↓↓↓

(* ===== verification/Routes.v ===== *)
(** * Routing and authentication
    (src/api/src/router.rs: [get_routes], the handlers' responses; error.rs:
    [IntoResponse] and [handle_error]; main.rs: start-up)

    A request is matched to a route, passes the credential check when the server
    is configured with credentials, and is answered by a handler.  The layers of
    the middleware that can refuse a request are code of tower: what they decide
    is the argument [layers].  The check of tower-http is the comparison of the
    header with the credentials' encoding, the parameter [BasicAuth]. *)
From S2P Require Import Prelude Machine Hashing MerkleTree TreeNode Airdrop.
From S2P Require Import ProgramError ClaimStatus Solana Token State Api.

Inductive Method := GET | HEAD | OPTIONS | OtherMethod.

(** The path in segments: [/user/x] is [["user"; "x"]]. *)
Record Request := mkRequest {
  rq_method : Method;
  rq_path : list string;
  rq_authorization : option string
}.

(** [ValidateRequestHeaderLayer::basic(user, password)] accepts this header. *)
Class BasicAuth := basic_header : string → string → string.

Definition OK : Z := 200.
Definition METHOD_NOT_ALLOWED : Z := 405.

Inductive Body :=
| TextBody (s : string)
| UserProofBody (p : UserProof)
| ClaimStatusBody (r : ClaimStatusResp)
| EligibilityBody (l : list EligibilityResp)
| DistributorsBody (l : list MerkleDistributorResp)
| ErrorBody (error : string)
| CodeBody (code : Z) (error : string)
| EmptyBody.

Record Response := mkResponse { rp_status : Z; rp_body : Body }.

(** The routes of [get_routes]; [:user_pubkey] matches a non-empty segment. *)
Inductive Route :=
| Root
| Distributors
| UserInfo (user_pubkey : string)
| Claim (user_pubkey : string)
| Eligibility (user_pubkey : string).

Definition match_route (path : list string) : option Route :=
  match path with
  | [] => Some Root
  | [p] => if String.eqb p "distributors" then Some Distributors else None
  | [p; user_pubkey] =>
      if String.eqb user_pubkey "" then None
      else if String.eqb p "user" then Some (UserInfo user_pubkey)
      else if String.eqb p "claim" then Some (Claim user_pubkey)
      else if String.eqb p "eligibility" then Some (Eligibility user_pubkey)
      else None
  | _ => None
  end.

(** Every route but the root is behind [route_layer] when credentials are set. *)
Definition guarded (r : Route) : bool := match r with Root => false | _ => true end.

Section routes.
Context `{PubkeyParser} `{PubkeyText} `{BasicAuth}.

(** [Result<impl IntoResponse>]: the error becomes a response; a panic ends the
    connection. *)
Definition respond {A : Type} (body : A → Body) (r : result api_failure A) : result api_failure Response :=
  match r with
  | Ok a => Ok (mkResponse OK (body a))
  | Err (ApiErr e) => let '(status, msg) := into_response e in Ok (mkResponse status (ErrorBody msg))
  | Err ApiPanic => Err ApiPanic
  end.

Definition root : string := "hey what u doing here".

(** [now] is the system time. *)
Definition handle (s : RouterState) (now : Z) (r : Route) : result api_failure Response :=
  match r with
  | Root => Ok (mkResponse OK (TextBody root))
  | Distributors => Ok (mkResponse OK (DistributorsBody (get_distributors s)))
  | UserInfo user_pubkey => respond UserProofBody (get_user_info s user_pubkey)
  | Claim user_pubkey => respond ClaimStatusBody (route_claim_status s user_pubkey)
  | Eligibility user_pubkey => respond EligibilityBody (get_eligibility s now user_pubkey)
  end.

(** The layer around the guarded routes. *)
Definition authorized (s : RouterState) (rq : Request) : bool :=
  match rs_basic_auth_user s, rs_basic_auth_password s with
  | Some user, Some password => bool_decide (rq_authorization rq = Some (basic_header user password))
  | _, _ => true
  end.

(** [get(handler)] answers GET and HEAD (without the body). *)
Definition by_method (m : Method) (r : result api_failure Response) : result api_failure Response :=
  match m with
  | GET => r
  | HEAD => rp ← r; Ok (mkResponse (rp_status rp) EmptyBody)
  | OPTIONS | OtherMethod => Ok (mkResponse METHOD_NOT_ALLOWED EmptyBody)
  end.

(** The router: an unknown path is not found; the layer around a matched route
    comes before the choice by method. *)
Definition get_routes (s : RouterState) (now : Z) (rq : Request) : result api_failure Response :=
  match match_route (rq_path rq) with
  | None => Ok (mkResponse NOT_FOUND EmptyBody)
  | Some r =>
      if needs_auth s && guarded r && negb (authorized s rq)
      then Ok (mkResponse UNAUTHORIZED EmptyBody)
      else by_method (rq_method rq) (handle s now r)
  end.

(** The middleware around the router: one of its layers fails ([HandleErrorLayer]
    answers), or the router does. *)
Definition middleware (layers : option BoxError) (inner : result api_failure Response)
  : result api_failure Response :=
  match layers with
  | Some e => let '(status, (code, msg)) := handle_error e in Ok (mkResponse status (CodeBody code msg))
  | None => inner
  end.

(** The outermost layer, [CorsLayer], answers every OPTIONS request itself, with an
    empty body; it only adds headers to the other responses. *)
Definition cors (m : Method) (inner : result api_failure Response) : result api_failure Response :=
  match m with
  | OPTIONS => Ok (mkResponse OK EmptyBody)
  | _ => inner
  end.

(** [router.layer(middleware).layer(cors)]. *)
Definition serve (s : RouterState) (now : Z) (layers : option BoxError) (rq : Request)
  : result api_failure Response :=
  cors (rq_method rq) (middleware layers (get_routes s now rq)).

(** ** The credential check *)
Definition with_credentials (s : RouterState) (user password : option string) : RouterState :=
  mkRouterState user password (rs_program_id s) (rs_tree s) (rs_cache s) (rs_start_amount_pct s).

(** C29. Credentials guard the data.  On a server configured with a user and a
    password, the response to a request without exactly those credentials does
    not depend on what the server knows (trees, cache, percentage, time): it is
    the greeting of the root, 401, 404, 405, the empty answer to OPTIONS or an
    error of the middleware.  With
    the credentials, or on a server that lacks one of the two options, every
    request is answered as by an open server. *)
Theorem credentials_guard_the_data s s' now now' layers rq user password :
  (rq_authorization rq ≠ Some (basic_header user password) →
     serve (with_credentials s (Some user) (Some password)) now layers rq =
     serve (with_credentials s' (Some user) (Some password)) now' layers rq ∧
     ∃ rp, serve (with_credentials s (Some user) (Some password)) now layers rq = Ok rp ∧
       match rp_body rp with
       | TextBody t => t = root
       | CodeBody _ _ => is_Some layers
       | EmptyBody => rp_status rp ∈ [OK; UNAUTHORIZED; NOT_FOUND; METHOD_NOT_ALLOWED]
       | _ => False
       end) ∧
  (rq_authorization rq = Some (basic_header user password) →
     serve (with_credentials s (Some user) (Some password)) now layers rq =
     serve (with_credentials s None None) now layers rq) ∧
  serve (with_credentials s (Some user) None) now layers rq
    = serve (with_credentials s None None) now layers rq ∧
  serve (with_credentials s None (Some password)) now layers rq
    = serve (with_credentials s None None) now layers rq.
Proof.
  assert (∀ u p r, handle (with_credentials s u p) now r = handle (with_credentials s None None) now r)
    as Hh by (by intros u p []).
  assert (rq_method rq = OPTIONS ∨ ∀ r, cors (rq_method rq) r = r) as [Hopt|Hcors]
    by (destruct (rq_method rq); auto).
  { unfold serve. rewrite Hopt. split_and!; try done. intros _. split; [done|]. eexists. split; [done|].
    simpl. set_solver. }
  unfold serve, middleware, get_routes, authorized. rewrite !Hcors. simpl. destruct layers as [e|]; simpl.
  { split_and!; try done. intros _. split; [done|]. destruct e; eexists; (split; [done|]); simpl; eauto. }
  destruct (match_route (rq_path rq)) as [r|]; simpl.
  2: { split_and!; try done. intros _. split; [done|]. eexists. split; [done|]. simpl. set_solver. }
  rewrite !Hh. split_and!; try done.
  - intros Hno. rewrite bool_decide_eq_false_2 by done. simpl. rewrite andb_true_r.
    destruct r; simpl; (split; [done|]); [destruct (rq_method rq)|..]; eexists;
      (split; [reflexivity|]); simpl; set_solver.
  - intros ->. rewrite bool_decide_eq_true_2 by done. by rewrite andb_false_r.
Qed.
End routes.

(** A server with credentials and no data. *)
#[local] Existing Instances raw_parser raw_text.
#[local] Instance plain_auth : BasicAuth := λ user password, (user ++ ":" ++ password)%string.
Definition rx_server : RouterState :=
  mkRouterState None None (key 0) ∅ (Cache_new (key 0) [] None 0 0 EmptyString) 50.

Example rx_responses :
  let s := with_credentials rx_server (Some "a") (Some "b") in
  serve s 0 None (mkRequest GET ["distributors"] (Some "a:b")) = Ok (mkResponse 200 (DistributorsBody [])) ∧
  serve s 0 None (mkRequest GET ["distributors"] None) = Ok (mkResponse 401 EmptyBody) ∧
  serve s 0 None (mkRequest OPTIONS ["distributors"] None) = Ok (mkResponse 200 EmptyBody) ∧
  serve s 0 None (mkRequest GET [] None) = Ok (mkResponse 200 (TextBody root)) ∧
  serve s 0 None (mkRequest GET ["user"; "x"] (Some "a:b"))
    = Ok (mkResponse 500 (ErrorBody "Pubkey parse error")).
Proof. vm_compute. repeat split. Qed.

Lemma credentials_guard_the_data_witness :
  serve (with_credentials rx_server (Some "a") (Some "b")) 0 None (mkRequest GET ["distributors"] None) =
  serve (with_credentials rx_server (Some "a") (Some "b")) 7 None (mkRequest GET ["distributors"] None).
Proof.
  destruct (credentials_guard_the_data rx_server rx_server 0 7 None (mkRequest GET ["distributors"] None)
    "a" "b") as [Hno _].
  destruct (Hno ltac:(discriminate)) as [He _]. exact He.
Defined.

↑↑↑

• [Work instructions] In the entries above, find each line that has the word "CodeBody". Copy it.

• [Answer to the exercise]
| CodeBody (code : Z) (error : string)
  | Some e => let '(status, (code, msg)) := handle_error e in Ok (mkResponse status (CodeBody code msg))
       | CodeBody _ _ => is_Some layers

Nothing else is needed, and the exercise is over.